Accordingly, on that day, March 8, the consideration of the bill being resumed, Mr. Broomall, of Pennsylvania, addressed the House, He viewed the bill as beneficent in its provisions, since it made no discriminations against the Southern rebels, but granted them, as well as the negro, the rights of citizenship.
"A question might naturally arise whether we ought again to trust those who have once betrayed us; whether we ought to give them the benefits of a compact they have once repudiated. Yet the spirit of forgiveness is so inherent in the American bosom, that no party in the country proposes to withhold from these people the advantages of citizenship; and this is saying much. With a debt that may require centuries to pay; with so many living and mutilated witnesses of the horrors of war; with so many saddened homes, so many of the widowed and fatherless pleading for justice, for retribution, if not revenge, it speaks well for the cause of Christian civilization in America that no party in the country proposes to deprive the authors of such immeasurable calamity of the advantages of citizenship.
"But the election must be made. Some public legislative act is necessary to show the world that those who have forfeited all claims upon the Government are not to be held to the strict rigor of the law of their own invoking, the decision of the tribunal of their own choosing; that they are to be welcomed back as the prodigal son, whenever they are ready to return as the prodigal son.
"The act under consideration makes that election. Its terms embrace the late rebels, and it gives them the rights, privileges, and immunities of citizens of the United States, though it does not propose to exempt them from punishment for their past crimes.
"I might consent that the glorious deeds of the last five years should be blotted from the country's history; that the trophies won on a hundred battle-fields, the sublime visible evidences of the heroic devotion of America's citizen soldiery, should be burned on the altar of reconstruction. I might consent that the cemetery at Gettysburg should be razed to the ground; that its soil should be submitted to the plow, and that the lamentation of the bereaved should give place to the lowing of cattle. But there is a point beyond which I will neither be forced nor persuaded. I will never consent that the Government shall desert its allies in the South, and surrender their rights and interests to the enemy, and in this I will make no distinction of caste or color, either among friends or foes."
Mr.

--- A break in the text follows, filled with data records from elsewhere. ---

(** What a receive filled: its size has to be one the buffer has. *)
Definition received_packet (size : nat) (received : outcome (nat * bytes * transport_peer)) : outcome (bytes * transport_peer) :=
  match received with
  | Ret (n, buffer, peer) => when Nat.eqb n 0 || Nat.ltb size n fail knx_failure invalid_length; Ret (take n buffer, peer)
  | Fail e => Fail e
  | Fault => Fault
  end.

(** [poll]. *)
Definition reap_sessions : plan unit :=
  if negb secured then Done tt
  else
    let& now := secure_clock in
    let& ended := in_sessions (reap now) in
    match ended with
    | Ret n => if 0 <? n then with_table (fun s => (release_orphaned_channels s, tt)) else Done tt
    | _ => Done tt
    end.

Definition server_poll : plan (outcome unit) :=
  let@ stopped := look shutdown_ in
  if stopped then stop_with shutdown
  else
    do@ reap_sessions;
    if cf_inactivity_timeout_ms config_ =? 0 then Done (Ret tt)
    else
      let& current := clock in
      do@ with_table (fun s => (release_inactive current s, tt));
      Done (Ret tt).

Definition serve_once (transport_ : option Z) : plan (outcome server_event) :=
  let@ stopped := look shutdown_ in
  if stopped then stop_with shutdown
  else
    match transport_ with
    | None => stop_with invalid_configuration
    | Some socket =>
        do% server_poll;
        let& received := receive_on socket max_datagram_size in
        let% p := Done (received_packet max_datagram_size received) in
        handle_received p.1 {| og_transport := Some (tr_socket socket); og_peer := p.2; og_session_id := 0 |}
    end.

(** The loop of [serve], after its first tests. *)
Fixpoint serve_loop (turns : nat) (transport_ : option Z) : plan (option (outcome unit)) :=
  match turns with
  | O => Done None
  | S turns =>
      let@ stopped := look shutdown_ in
      if stopped then Done (Some (Ret tt))
      else
        let& stop := stop_requested_now in
        if stop
        then do@ with_table (fun s => (set_shutdown_ true s, tt)); Done (Some (Fail (knx_failure shutdown)))
        else
          let@ event := serve_once transport_ in
          match event with
          | Ret _ => serve_loop turns transport_
          | Fail e => if recoverable e then serve_loop turns transport_ else Done (Some (Fail e))
          | Fault => Done (Some Fault)
          end
  end.

Definition serve (turns : nat) (transport_ : option Z) : plan (option (outcome unit)) :=
  let@ stopped := look shutdown_ in
  if stopped then Done (Some (Fail (knx_failure shutdown)))
  else match transport_ with None => Done (Some (Fail (knx_failure invalid_configuration))) | Some _ => serve_loop turns transport_ end.

(** ** Connections *)

(** [connection_step_t]: a failure the peer's frame caused is read past. *)
Definition step_of (event : outcome server_event) (handler : bool) : plan (outcome bool) :=
  match event with
  | Ret event =>
      if handler && negb (Nat.eqb (length (ev_cemi_bytes event)) 0) then do& hand_over event; Done (Ret true) else Done (Ret true)
  | Fail e => Done (if recoverable e then Ret true else Fail e)
  | Fault => Done Fault
  end.

Definition serve_connection_frame (socket : Z) (handler : bool) : plan (outcome bool) :=
  do% server_poll;
  let& received := receive_on socket max_datagram_size in
  match received with
  | Fail (knx_failure shutdown) => Done (Ret false)
  | _ =>
      let% p := Done (received_packet max_datagram_size received) in
      let@ event := handle_received p.1 {| og_transport := Some (tr_socket socket); og_peer := p.2; og_session_id := 0 |} in
      step_of event handler
  end.

(** The test of both loops over a connection. *)
Definition stopping : plan bool :=
  let@ stopped := look shutdown_ in
  if stopped then Done true else Do stop_requested_now Done.

Definition end_connection (socket : Z) (r : outcome unit) : plan (option (outcome unit)) :=
  do@ with_table (fun s => (release_channels_of (tr_socket socket) s, tt));
  do& close_socket socket;
  Done (Some r).

Fixpoint connection_loop (turns : nat) (socket : Z) (handler : bool) : plan (option (outcome unit)) :=
  match turns with
  | O => Done None
  | S turns =>
      let@ stop := stopping in
      let@ step := (if stop then stop_with shutdown else serve_connection_frame socket handler) in
      match step with
      | Ret true => connection_loop turns socket handler
      | Ret false => end_connection socket (Ret tt)
      | Fail e => end_connection socket (Fail e)
      | Fault => Done (Some Fault)
      end
  end.

(** ** Secure connections *)

Definition sessions_per_connection : nat := 16.

(** The links are those of the sessions with these ids, in order. *)
Record secure_connection : Type := {
  sn_connection : Z;
  sn_links : list Z;
  sn_last_session_ms : Z;
  sn_plain : bytes;
}.

Definition set_sn_links (v : list Z) (c : secure_connection) : secure_connection :=
  {| sn_connection := sn_connection c; sn_links := v; sn_last_session_ms := sn_last_session_ms c; sn_plain := sn_plain c |}.
Definition set_sn_last_session_ms (v : Z) (c : secure_connection) : secure_connection :=
  {| sn_connection := sn_connection c; sn_links := sn_links c; sn_last_session_ms := v; sn_plain := sn_plain c |}.
Definition set_sn_plain (v : bytes) (c : secure_connection) : secure_connection :=
  {| sn_connection := sn_connection c; sn_links := sn_links c; sn_last_session_ms := sn_last_session_ms c; sn_plain := v |}.

Definition link_of (state : secure_connection) (number : nat) (session_id : Z) : transport := tr_link (sn_connection state) session_id number.

Definition at_connection (state : secure_connection) (peer : transport_peer) : origin :=
  {| og_transport := Some (tr_socket (sn_connection state)); og_peer := peer; og_session_id := 0 |}.

Definition sent_step (sent : outcome unit) : plan (outcome bool) :=
  Done (match sent with Ret _ => Ret true | Fail e => Fail e | Fault => Fault end).

Definition refuse_session (state : secure_connection) (peer : transport_peer) : plan (outcome bool) :=
  let% packet := returned (packet_of session_status_size (encode_session_status_packet {| ss_status := unauthenticated |})) in
  let@ sent := send_datagram packet (at_connection state peer) in
  sent_step sent.

Definition answer_session_request (state : secure_connection) (request : session_request_frame) (peer : transport_peer) :
    plan (secure_connection * outcome bool) :=
  if Nat.leb sessions_per_connection (length (sn_links state)) then Done (state, Ret false)
  else
    let& now := secure_clock in
    let& response := in_sessions (on_session_request {| co_connection := sn_connection state; co_peer := peer |} request now) in
    match response with
    | Fail _ => let@ step := refuse_session state peer in Done (state, step)
    | Fault => Done (state, Fault)
    | Ret response =>
        let state := set_sn_links (sn_links state ++ [sr_session_id response]) state in
        let@ step := (let% packet := returned (packet_of session_response_size (encode_session_response_packet response)) in
                      let@ sent := send_datagram packet (at_connection state peer) in
                      sent_step sent) in
        Done (state, step)
    end.

Definition serve_session_frame (link : transport) (session_id : Z) (packet : bytes) (peer : transport_peer) (handler : bool) : plan (outcome bool) :=
  let@ event := handle_received packet {| og_transport := Some link; og_peer := peer; og_session_id := session_id |} in
  step_of event handler.

(** An await whose failure is ignored. *)
Definition ignored (p : plan (outcome unit)) (k : plan (outcome bool)) : plan (outcome bool) :=
  let@ r := p in match r with Fault => Done Fault | _ => k end.

Definition refuse_authentication (connection session_id : Z) (number : nat) : plan (outcome bool) :=
  ignored (send_status connection session_id number authentication_failed)
    (let& _ := in_sessions (table_close session_id) in Done (Ret true)).

(** [accept_wrapper] of a wrapper that opened. *)
Definition act_on_opened (state : secure_connection) (opened : server_opened_frame) (peer : transport_peer) (handler : bool) : plan (outcome bool) :=
  match list_find (fun id => id = so_session_id opened) (sn_links state) with
  | None => Done (Ret true)
  | Some (number, session_id) =>
      let link := link_of state number session_id in
      match so_kind opened with
      | frame_tunnel =>
          match subspan (E := error_code) (sn_plain state) 0 (so_size opened) with
          | Ret packet => serve_session_frame link session_id packet peer handler
          | _ => Done Fault
          end
      | frame_authenticated => ignored (send_status (sn_connection state) session_id number authentication_success) (Done (Ret true))
      | frame_refused_authentication => refuse_authentication (sn_connection state) session_id number
      | frame_closed => do@ with_table (fun s => (release_channels_of link s, tt)); Done (Ret true)
      | frame_keep_alive => Done (Ret true)
      end
  end.

Definition open_wrapped (state : secure_connection) (peer : transport_peer) (wrapper : wrapper_frame) (now : Z) (t : server_session_table (G := G)) :
    server_session_table (G := G) * (bytes * knx server_opened_frame) :=
  let '((t', plain), r) := table_open {| co_connection := sn_connection state; co_peer := peer |} wrapper now (t, sn_plain state) in (t', (plain, r)).

Definition accept_wrapper (state : secure_connection) (wrapper : wrapper_frame) (peer : transport_peer) (handler : bool) :
    plan (secure_connection * outcome bool) :=
  let& now := secure_clock in
  let& opened := in_sessions (open_wrapped state peer wrapper now) in
  let state := set_sn_plain opened.1 state in
  match opened.2 with
  | Fail _ => Done (state, Ret true)
  | Fault => Done (state, Fault)
  | Ret opened => let@ step := act_on_opened state opened peer handler in Done (state, step)
  end.

Definition route_secure_frame (state : secure_connection) (packet : bytes) (peer : transport_peer) (handler : bool) :
    plan (secure_connection * outcome bool) :=
  match decode_datagram packet with
  | Fail e => Done (state, if recoverable (knx_failure e) then Ret true else Fail (knx_failure e))
  | Fault => Done (state, Fault)
  | Ret decoded =>
      match dg_payload decoded with
      | p_session_request request => answer_session_request state request peer
      | p_wrapper wrapper => accept_wrapper state wrapper peer handler
      | _ =>
          let@ event := server_dispatch decoded (at_connection state peer) in
          let@ step := step_of event false in
          Done (state, step)
      end
  end.

(** [connection_idle]. *)
Definition connection_idle (lifetime : Z) (state : secure_connection) : plan (secure_connection * bool) :=
  let& now := secure_clock in
  let& carries := in_sessions (fun t => (t, has_sessions (sn_connection state) t)) in
  let state := if carries then set_sn_last_session_ms now state else state in
  Done (state, u64 (sn_last_session_ms state + lifetime) <=? now).

Definition serve_secure_frame (lifetime : Z) (state : secure_connection) (handler : bool) : plan (secure_connection * outcome bool) :=
  let@ active := server_poll in
  match active with
  | Fail e => Done (state, Fail e)
  | Fault => Done (state, Fault)
  | Ret _ =>
      let@ idle := connection_idle lifetime state in
      let state := idle.1 in
      if idle.2 then Done (state, Ret false)
      else
        let& received := receive_on (sn_connection state) max_datagram_size in
        match received with
        | Fail (knx_failure timeout) => Done (state, Ret true)
        | Fail (knx_failure shutdown) => Done (state, Ret false)
        | _ =>
            match received_packet max_datagram_size received with
            | Ret (packet, peer) => route_secure_frame state packet peer handler
            | Fail e => Done (state, Fail e)
            | Fault => Done (state, Fault)
            end
        end
  end.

Raymond, of New York, was impressed with the importance of the measure. "Whether we consider it by itself, simply as a proposed statute, or in its bearings upon the general question of the restoration of peace and harmony to the Union, I regard it as one of the most important bills ever presented to this House for its action, worthy, in every respect, to enlist the coolest and the calmest judgment of every member whose vote must be recorded upon it."
He was in favor of the first part of the bill, which declares "who shall be citizens of the United States, and declares that all shall be citizens without distinction of race, color, or previous condition of servitude, who are, have been, or shall be born within the limits and jurisdiction of the United States.
"Now, sir, assuming, as I do, without any further argument, that Congress has the power of admitting to citizenship this great class of persons just set free by the amendment to the Constitution of the United States abolishing slavery, I suppose I need not dwell here on the great importance to that class of persons of having this boon conferred upon them.